**PROBLEM DESCRIPTION:** Going through the entries below, tally the lines that hold the word "congruence" and state the result alone.

**RECORDED DATA:**
Lemma NewAsyncOTPMailer_ok w q r b : config_ok (NewAsyncOTPMailer w q r b) /\
  (0 < backoff (NewAsyncOTPMailer w q r b))%Z.
Proof.
  unfold config_ok, NewAsyncOTPMailer, positive_or, Second. cbn [workers queueSize retries backoff].
  destruct (Z.leb_spec w 0), (Z.leb_spec q 0), (Z.leb_spec r 0), (Z.leb_spec b 0); lia.
Qed.

Lemma in_hand_split s i w : ws s !! i = Some w ->
  exists l k, length l = i /\ ws s = (l ++ w :: k)%list /\
    in_hand s = (omap job_in_hand l ++ option_list (job_in_hand w) ++ omap job_in_hand k)%list /\
    forall w', omap job_in_hand (<[i := w']> (ws s))
      = (omap job_in_hand l ++ option_list (job_in_hand w') ++ omap job_in_hand k)%list.
Proof.
  intros Hi. exists (take i (ws s)), (drop (S i) (ws s)).
  assert (ws s = (take i (ws s) ++ w :: drop (S i) (ws s))%list) as Hs by by rewrite take_drop_middle.
  assert (length (take i (ws s)) = i) as Hl.
  { rewrite length_take. apply lookup_lt_Some in Hi. lia. }
  split; [done|]. split; [done|].
  assert (forall w', omap job_in_hand (take i (ws s) ++ w' :: drop (S i) (ws s))%list
    = (omap job_in_hand (take i (ws s)) ++ option_list (job_in_hand w')
        ++ omap job_in_hand (drop (S i) (ws s)))%list) as Ho.
  { intros w'. rewrite omap_app. f_equal. cbn. by destruct (job_in_hand w'). }
  split; [unfold in_hand; rewrite Hs at 1; apply Ho|].
  intros w'. rewrite Hs at 1. rewrite insert_app_r_alt by lia. rewrite Hl, Nat.sub_diag. apply Ho.
Qed.

(** ** Jobs *)
#[local] Instance jobs_ok_perm : Proper ((≡ₚ) ==> eq ==> eq ==> iff) jobs_ok.
Proof.
  assert (forall b b' acc en, b ≡ₚ b' -> jobs_ok b acc en -> jobs_ok b' acc en) as Himp.
  { intros b b' acc en Hb [Hn Hj He]. split.
    - by rewrite <- Hb.
    - intros n j. rewrite <- Hb. apply Hj.
    - intros n. rewrite <- Hb. apply He. }
  intros b b' Hb acc ? <- en ? <-. split; by apply Himp.
Qed.

Lemma jobs_finish n j b acc en e : jobs_ok ((n, j) :: b) acc en -> jobs_ok b acc (<[n := e]> en).
Proof.
  intros [Hn Hj He]. cbn in Hn. apply NoDup_cons in Hn as [Hout Hn]. split; [done| |].
  - intros n' j' Hin. apply Hj. by right.
  - intros n'. specialize (He n'). cbn in He. rewrite elem_of_cons in He.
    destruct (decide (n' = n)) as [->|Hne].
    + rewrite lookup_insert. split; [done|]. intros [_ ?]. by rewrite decide_True in *.
    + rewrite lookup_insert_ne by done. rewrite <- He. split; [by right|]. by intros [|].
Qed.

Lemma jobs_accept j b acc en : en !! length acc = None ->
  jobs_ok b acc en -> jobs_ok ((length acc, j) :: b) (acc ++ [j]) en.
Proof.
  intros Hen [Hn Hj He]. split.
  - cbn. apply NoDup_cons. split; [|done]. rewrite He. lia.
  - intros n j'. rewrite elem_of_cons. intros [[= -> ->]|Hin].
    + by rewrite lookup_app_r, Nat.sub_diag by lia.
    + by apply lookup_app_l_Some, Hj.
  - intros n. cbn. rewrite elem_of_cons, He, length_app. cbn. split.
    + intros [->|[? ?]]; (split; [lia|done]).
    + intros [? ?]. destruct (decide (n = length acc)); [by left|right]. split; [lia|done].
Qed.

(** Two workers never hold the same job. *)
Lemma hand_distinct s i i' w w' n j j' :
  NoDup (in_hand s).*1 -> ws s !! i = Some w -> ws s !! i' = Some w' ->
  job_in_hand w = Some (n, j) -> job_in_hand w' = Some (n, j') -> i = i'.
Proof.
  intros Hn Hi Hi' Hw Hw'. destruct (in_hand_split s i w Hi) as (l & k & Hl & Hs & Hh & _).
  destruct (decide (i = i')) as [|Hne]; [done|exfalso]. rewrite Hh, Hw in Hn. cbn in Hn.
  rewrite fmap_app in Hn. apply NoDup_app in Hn as (_ & Hlk & Hk). apply NoDup_cons in Hk as [Hk _].
  assert (forall x, w' ∈ x -> n ∈ (omap job_in_hand x).*1) as Hx.
  { intros x Hx. apply (list_elem_of_fmap_2 fst _ (n, j')). apply list_elem_of_omap. by exists w'. }
  rewrite Hs in Hi'. apply lookup_app_Some in Hi' as [Hi'|[Hge Hi']].
  - apply (Hlk n); [|by left]. apply Hx. by eapply list_elem_of_lookup_2.
  - apply Hk, Hx. apply lookup_cons_Some in Hi' as [[Heq _]|[_ Hi']]; [lia|].
    by eapply list_elem_of_lookup_2.
Qed.

Lemma nodup_hand c s : inv c s -> NoDup (in_hand s).*1.
Proof.
  intros Hi. pose proof (jo_nodup _ _ _ (inv_jobs _ _ Hi)) as Hn. unfold busy in Hn.
  rewrite fmap_app in Hn. by apply NoDup_app in Hn as (_ & _ & Hn).
Qed.

(** ** Preservation *)

Lemma worker_ok_frame c s s' w :
  (forall n j, job_in_hand w = Some (n, j) -> attempts_of s' n = attempts_of s n) ->
  (queue_closed s = true -> queue_closed s' = true) -> (queue s = [] -> queue s' = []) ->
  worker_ok c s w -> worker_ok c s' w.
Proof.
  intros Ha Hq Hq0. destruct w as [|n j a|n j a due|]; cbn in *; [done| | |].
  - by rewrite (Ha n j eq_refl).
  - by rewrite (Ha n j eq_refl).
  - intros [? ?]. auto.
Qed.
Lemma level_later v now now' : visitor_ok now v -> (now <= now')%Z ->
  (lim_level (ip_limiter v) now' <= lim_level (ip_limiter v) now + pace * inject_Z (now' - now))%Q /\
  (0 <= lim_level (ip_limiter v) now')%Q /\ (lim_level (ip_limiter v) now' <= inject_Z (burst rl))%Q.
Proof.
  intros [Hb Hl Hla Hnn Hs] Hle. destruct v as [l seen]. cbn [ip_limiter lastSeen] in *. pose proof (po_pace Hp) as Hpace. unfold pace in *. rewrite <- Hl in *.
  assert (forall t t', (t <= t')%Z -> (0 <= inject_Z (t' - t))%Q) as Hd.
  { intros t t' Ht. change 0%Q with (inject_Z 0). rewrite <- Zle_Qle. lia. }
  destruct (level_refill l now now' Hla Hle Hpace) as [Hup _].
  destruct (level_refill l (lim_last l) now' (Z.le_refl _) ltac:(lia) Hpace) as [_ Hlow].
  pose proof (level_cap l now' ltac:(lia)) as Hcap. rewrite <- Hb. split_and!; [done| |done].
  assert (0 <= inject_Z (lim_burst l))%Q as Hbq.
  { change 0%Q with (inject_Z 0). rewrite <- Zle_Qle, Hb. apply Hp. }
  pose proof (Qmult_le_0_compat _ _ Hpace (Hd (lim_last l) now' ltac:(lia))). lra.
Qed.

Lemma visitor_later v now now' : visitor_ok now v -> (now <= now')%Z -> visitor_ok now' v.
Proof. intros [] Hle. split; try done. lia. Qed.

Lemma paid_same ip s s' : inv s -> visitors s' = visitors s -> (moment s <= moment s')%Z ->
  paid ip 0 s s'.
Proof.
  intros Hi Hv Ht. split; [done| |].
  - intros k v Hk. rewrite Hv in Hk. by eapply visitor_later, Ht; apply (Hi k).
  - unfold credit. rewrite Hv. destruct (visitors s !! ip) as [v|] eqn:Hk.
    + destruct (level_later v _ _ (Hi ip v Hk) Ht) as [? _]. lra.
    + assert (0 <= inject_Z (moment s' - moment s))%Q as Hd.
      { change 0%Q with (inject_Z 0). rewrite <- Zle_Qle. lia. }
      pose proof (Qmult_le_0_compat _ _ (po_pace Hp) Hd). lra.
Qed.

Lemma wp_Now_frame s (Q : Time -> state -> Prop) :
  (forall s', visitors s' = visitors s -> (moment s <= moment s')%Z -> Q (moment s') s') -> wp Now Q s.
Proof.
  intros HQ. unfold Now. wp_step. apply wp_intro. intros t c Hrun. pose proof (clk_law (clock s)) as [Hle Hl].
  cbn in Hrun. rewrite Hrun in *. cbn in Hle, Hl. subst t. by apply (HQ (St (visitors s) c)).
Qed.

Lemma wp_limiter_Now ip s (Q : Time -> state -> Prop) : inv s ->
  (forall s', visitors s' = visitors s -> (moment s <= moment s')%Z -> inv s' -> paid ip 0 s s' ->
     Q (moment s') s') -> wp Now Q s.
Proof.
  intros Hi HQ. apply wp_Now_frame. intros s' Hv Ht.
  pose proof (paid_same ip s s' Hi Hv Ht) as Hpaid. by apply HQ; [| |apply Hpaid|].
Qed.

Lemma paid_set ip ip' a v s : inv s -> visitor_ok (moment s) v ->
  (ip' = ip -> (a + lim_level (ip_limiter v) (moment s) <= credit ip s)%Q) ->
  (ip' <> ip -> a = 0%Q) ->
  paid ip a s (St (<[ip' := v]> (visitors s)) (clock s)).
Proof.
  intros Hi Hv Heq Hne. split; unfold moment in *; cbn; [lia| |].
  - intros k w Hk. cbn in Hk. apply lookup_insert_Some in Hk as [[_ <-]|[_ Hk]]; [done|by apply (Hi k)].
  - rewrite Z.sub_diag. assert (pace * inject_Z 0 == 0)%Q as -> by (unfold inject_Z; ring).
    unfold credit at 1, moment. cbn. destruct (decide (ip' = ip)) as [->|Hn].
    + rewrite lookup_insert_eq. specialize (Heq eq_refl). lra.
    + rewrite lookup_insert_ne, (Hne Hn) by done. fold (credit ip s). unfold credit, moment.
      destruct (visitors s !! ip); lra.
Qed.

(** A swept entry was full. *)
Lemma paid_del ip ip' v s : inv s -> visitors s !! ip' = Some v ->
  (5 * Minute < time_Sub (moment s) (lastSeen v))%Z ->
  paid ip 0 s (St (delete ip' (visitors s)) (clock s)).
Proof.
  intros Hi Hv Hlate. split; unfold moment in *; cbn; [lia| |].
  - intros k w Hk. cbn in Hk. apply lookup_delete_Some in Hk as [_ Hk]. by apply (Hi k).
  - rewrite Z.sub_diag. assert (pace * inject_Z 0 == 0)%Q as -> by (unfold inject_Z; ring).
    unfold credit, moment. cbn. destruct (decide (ip' = ip)) as [->|Hn].
    + rewrite lookup_delete_eq, Hv. destruct (Hi ip v Hv) as [Hb Hl Hla Hnn Hs]. unfold moment in *.
      assert (5 * Minute - slack <= clk_last (clock s) - lim_last (ip_limiter v))%Z as Hidle.
      { revert Hlate. unfold time_Sub, Minute, Second, int64_min, int64_max. lia. }
      pose proof (po_pace Hp) as Hpace. pose proof (po_refill Hp) as Hfull. unfold pace in *. rewrite <- Hl in *.
      destruct (level_refill _ _ (clk_last (clock s)) (Z.le_refl _) Hla Hpace) as [_ Hlow].
      rewrite Zle_Qle in Hidle. pose proof (Qmult_le_l_weak _ _ _ Hpace Hidle). rewrite Hb in Hlow. lra.
    + rewrite lookup_delete_ne by done. destruct (visitors s !! ip); lra.
Qed.

(** ** The operations *)

Definition admitted (o : outcome) : bool := match o_verdict o with Next => true | TooMany _ _ => false end.
Definition cost (ip ip' : string) (o : outcome) : Q :=
  if bool_decide (ip' = ip) && admitted o then 1 else 0.

Lemma paid_0 ip a s1 s2 s3 : paid ip 0 s1 s2 -> paid ip a s2 s3 -> paid ip a s1 s3.
Proof.
  intros H12 H23. destruct (paid_trans ip 0 a s1 s2 s3 H12 H23) as [Ht Hi Hc]. split; [done..|]. lra.
Qed.

Lemma paid_more ip a s1 s2 s3 : paid ip a s1 s2 -> paid ip 0 s2 s3 -> paid ip a s1 s3.
Proof.
  intros H12 H23. destruct (paid_trans ip a 0 s1 s2 s3 H12 H23) as [Ht Hi Hc]. split; [done..|]. lra.
Qed.

(** The limiter [getLimiter] hands out. *)
Definition limiter_of (ip : string) (s : state) : limiter :=
  match visitors s !! ip with
  | Some v => ip_limiter v
  | None => rate_NewLimiter (rate rl) (burst rl)
  end.

Lemma wp_getLimiter ip ip' s (Q : limiter * Time -> state -> Prop) : inv s ->
  (forall v s', visitors s' = <[ip' := v]> (visitors s) -> ip_limiter v = limiter_of ip' s ->
     (moment s <= moment s')%Z -> visitor_ok (moment s') v -> inv s' -> paid ip 0 s s' ->
     (lastSeen v <= moment s')%Z -> Q (ip_limiter v, lastSeen v) s') ->
  wp (getLimiter rl ip') Q s.
Proof.
  intros Hi HQ. unfold limiter_of in HQ. unfold getLimiter, set_visitor. do 2 wp_step. destruct (visitors s !! ip') as [v|] eqn:Hv.
  - wp_step. apply (wp_limiter_Now ip); [done|]. intros s1 Hvs Ht Hi1 Hp1. do 3 wp_step.
    assert (visitor_ok (moment s1) (MkIp (ip_limiter v) (moment s1))) as Hok.
    { destruct (visitor_later v _ _ (Hi ip' v Hv) Ht). split; cbn; try done. pose proof (po_slack Hp). lia. }
    assert (paid ip 0 s1 (St (<[ip':=MkIp (ip_limiter v) (moment s1)]> (visitors s1)) (clock s1))) as Hp2.
    { apply paid_set; [done|done| |done]. intros ->. unfold credit. rewrite Hvs, Hv. cbn. lra. }
    apply (HQ (MkIp (ip_limiter v) (moment s1))); [by cbn; rewrite Hvs|done|done|done|apply Hp2|by eapply paid_0|done].
  - wp_step. apply (wp_limiter_Now ip); [done|]. intros s1 Hvs Ht Hi1 Hp1. do 3 wp_step.
    destruct (new_law (rate rl) (burst rl) (moment s1) (po_burst Hp)) as (Hb & Hl & Hlev & Hla).
    destruct (new_law (rate rl) (burst rl) zero_time (po_burst Hp)) as (_ & _ & Hlev0 & _).
    assert (0 <= inject_Z (burst rl))%Q as Hbq.
    { change 0%Q with (inject_Z 0). rewrite <- Zle_Qle. apply Hp. }
    pose proof (clk_sane (clock s1)) as Hz. fold (moment s1) in Hz.
    assert (visitor_ok (moment s1) (MkIp (rate_NewLimiter (rate rl) (burst rl)) (moment s1))) as Hok.
    { split; cbn; rewrite ?Hla; [done|done|done|by rewrite Hlev0|]. pose proof (po_slack Hp). lia. }
    assert (paid ip 0 s1 (St (<[ip':=MkIp (rate_NewLimiter (rate rl) (burst rl)) (moment s1)]> (visitors s1)) (clock s1))) as Hp2.
    { apply paid_set; [done|done| |done]. intros ->. unfold credit. rewrite Hvs, Hv. cbn. lra. }
    apply (HQ (MkIp (rate_NewLimiter (rate rl) (burst rl)) (moment s1)));
      [by cbn; rewrite Hvs|done|done|done|apply Hp2|by eapply paid_0|done].
Qed.

Lemma wp_headers ip n l s (Q : headers -> state -> Prop) : inv s ->
  (forall h s', visitors s' = visitors s -> (moment s <= moment s')%Z -> inv s' -> paid ip 0 s s' -> Q h s') ->
  wp (writeRateLimitHeaders n l) Q s.
Proof.
  intros Hi HQ. unfold writeRateLimitHeaders. wp_step. apply (wp_limiter_Now ip); [done|]. intros s1 Hv1 Ht1 Hi1 Hp1.
  wp_step. apply (wp_limiter_Now ip); [done|]. intros s2 Hv2 Ht2 Hi2 Hp2. wp_step.
  apply HQ; [congruence|lia|done|by eapply paid_0].
Qed.

Lemma wp_retryAfter l s (Q : Z -> state -> Prop) :
  (forall z s', visitors s' = visitors s -> (moment s <= moment s')%Z -> Q z s') ->
  wp (retryAfterSeconds l) Q s.
Proof.
  intros HQ. unfold retryAfterSeconds. destruct (fleb _ _); [wp_step; by apply HQ|].
  wp_step. apply wp_Now_frame. intros s1 Hv1 Ht1. destruct (fleb _ _); wp_step; by apply HQ.
Qed.

(** One request. *)
Lemma wp_Middleware ip ip' rid s : inv s ->
  wp (Middleware rl ip' rid) (fun o s' =>
    (o_at o - o_seen o <= slack)%Z -> paid ip (cost ip ip' o) s s') s.
Proof.
  intros Hi. unfold Middleware. wp_step. apply (wp_getLimiter ip); [done|].
  intros v s1 Hvs1 _ _ Hok1 Hi1 Hp1 Hseen. wp_step. apply (wp_headers ip); [done|].
  intros h s2 Hv2 Ht2 Hi2 Hp2. unfold Allow, set_visitor. wp_step. wp_step. apply (wp_limiter_Now ip); [done|].
  intros s3 Hv3 Ht3 Hi3 Hp3. 
  assert (visitors s3 !! ip' = Some v) as Hv1 by (by rewrite Hv3, Hv2, Hvs1, lookup_insert_eq).
  pose proof (Hi3 ip' v Hv1) as [Hb Hl Hla Hnn Hs].
  pose proof (level_later v _ _ (Hi3 ip' v Hv1) (Z.le_refl _)) as (_ & Hnow & _).
  pose proof (allow_law (ip_limiter v) (moment s3) Hla) as Hallow.
  destruct (lim_AllowAt (ip_limiter v) (moment s3)) as [ok l'] eqn:Hrun.
  destruct Hallow as (Hb' & Hl' & Hla' & Hok & Hlev).
  wp_step. wp_step. wp_step.
  set (s4 := St _ _).
  assert ((moment s3 - lastSeen v <= slack)%Z -> paid ip (if bool_decide (ip' = ip) && ok then 1 else 0) s s4) as Hall.
  { intros Hslack. eapply paid_0, paid_0, paid_0; [exact Hp1|exact Hp2|exact Hp3|].
    assert (0 <= lim_level l' (moment s3))%Q as Hge.
    { rewrite Hlev. destruct ok; [|lra]. assert (1 <= lim_level (ip_limiter v) (moment s3))%Q by (by apply Hok). lra. }
    apply paid_set; [done| | |].
    - split; cbn; rewrite ?Hla'; [congruence|congruence|done|done|lia].
    - intros ->. rewrite bool_decide_true by done. unfold credit. rewrite Hv1. cbn. rewrite Hlev.
      destruct ok; lra.
    - intros Hne. by rewrite bool_decide_false. }
  destruct ok; cbn [negb]; [wp_step; exact Hall|].
  wp_step. apply wp_retryAfter. intros z s5 Hv5 Ht5. wp_step. intros Hsl. specialize (Hall Hsl).
  unfold cost, admitted. cbn. eapply paid_more; [exact Hall|]. apply paid_same; [apply Hall|done|done].
Qed.

Definition verdict_ok (ip rid : string) (s : state) (o : outcome) (s' : state) : Prop :=
  (moment s <= o_at o <= moment s')%Z /\
  (admitted o = true <-> (1 <= lim_level (limiter_of ip s) (o_at o))%Q) /\
  (forall ra b, o_verdict o = TooMany ra b ->
     b = Limited false "too many requests, please try again later" rid) /\
  h_limit (o_headers o) = Itoa (burst rl) /\
  forall ip', ip' <> ip -> visitors s' !! ip' = visitors s !! ip'.

Lemma wp_verdict ip rid s : inv s -> wp (Middleware rl ip rid) (verdict_ok ip rid s) s.
Proof.
  intros Hi. unfold Middleware.
  wp_step. apply (wp_getLimiter ip); [done|]. intros v s1 Hv1 Hlim Ht1 Hok1 Hi1 _ _.
  wp_step. unfold writeRateLimitHeaders. wp_step. apply (wp_limiter_Now ip); [done|]. intros s2 Hv2 Ht2 Hi2 _.
  wp_step. apply (wp_limiter_Now ip); [done|]. intros s3 Hv3 Ht3 Hi3 _. wp_step.
  unfold Allow, set_visitor. wp_step. wp_step. apply (wp_limiter_Now ip); [done|]. intros s4 Hv4 Ht4 Hi4 _.
  assert (visitors s4 !! ip = Some v) as Hv by (by rewrite Hv4, Hv3, Hv2, Hv1, lookup_insert_eq).
  pose proof (allow_law (ip_limiter v) (moment s4) (vo_last _ _ (Hi4 ip v Hv))) as Hallow.
  destruct (lim_AllowAt (ip_limiter v) (moment s4)) as [ok l'] eqn:Hrun.
  destruct Hallow as (_ & _ & _ & Hok & _). rewrite Hlim in Hok. do 3 wp_step.
  assert (forall c, forall ip', ip' <> ip ->
    visitors (St (<[ip:=MkIp l' (lastSeen v)]> (visitors s4)) c) !! ip' = visitors s !! ip') as Hother.
  { intros c ip' Hne. cbn. by rewrite lookup_insert_ne, Hv4, Hv3, Hv2, Hv1, lookup_insert_ne. }
  assert (moment s <= moment s4)%Z as Hle by lia.
  destruct ok; cbn [negb]; wp_step.
  { split; [split; [done|reflexivity]|]. split; [exact Hok|]. split; [done|]. split; [done|]. apply Hother. }
  apply wp_retryAfter. intros z s5 Hv5 Ht5. wp_step.
  split; [by split|]. split; [exact Hok|]. split; [by intros ? ? [= _ <-]|]. split; [done|].
  intros ip' Hne. rewrite Hv5. by apply (Hother (clock s4)).
Qed.


(** One request: it is let through exactly if its own bucket holds a token at the
    moment of asking, a new address has a full one; otherwise the answer is 429 with
    the fixed text and the request id.  No entry of another address is touched. *)
Theorem Middleware_verdict ip rid s o s' :
  inv s -> Middleware rl ip rid s = (o, s') ->
  (moment s <= o_at o <= moment s')%Z /\
  (admitted o = true <-> (1 <= lim_level (limiter_of ip s) (o_at o))%Q) /\
  (forall ra b, o_verdict o = TooMany ra b ->
     b = Limited false "too many requests, please try again later" rid) /\
  h_limit (o_headers o) = Itoa (burst rl) /\
  forall ip', ip' <> ip -> visitors s' !! ip' = visitors s !! ip'.
Proof. intros Hi Hrun. exact (wp_run _ _ _ _ _ (wp_verdict ip rid s Hi) Hrun). Qed.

**FINISHED EXERCISE:** 2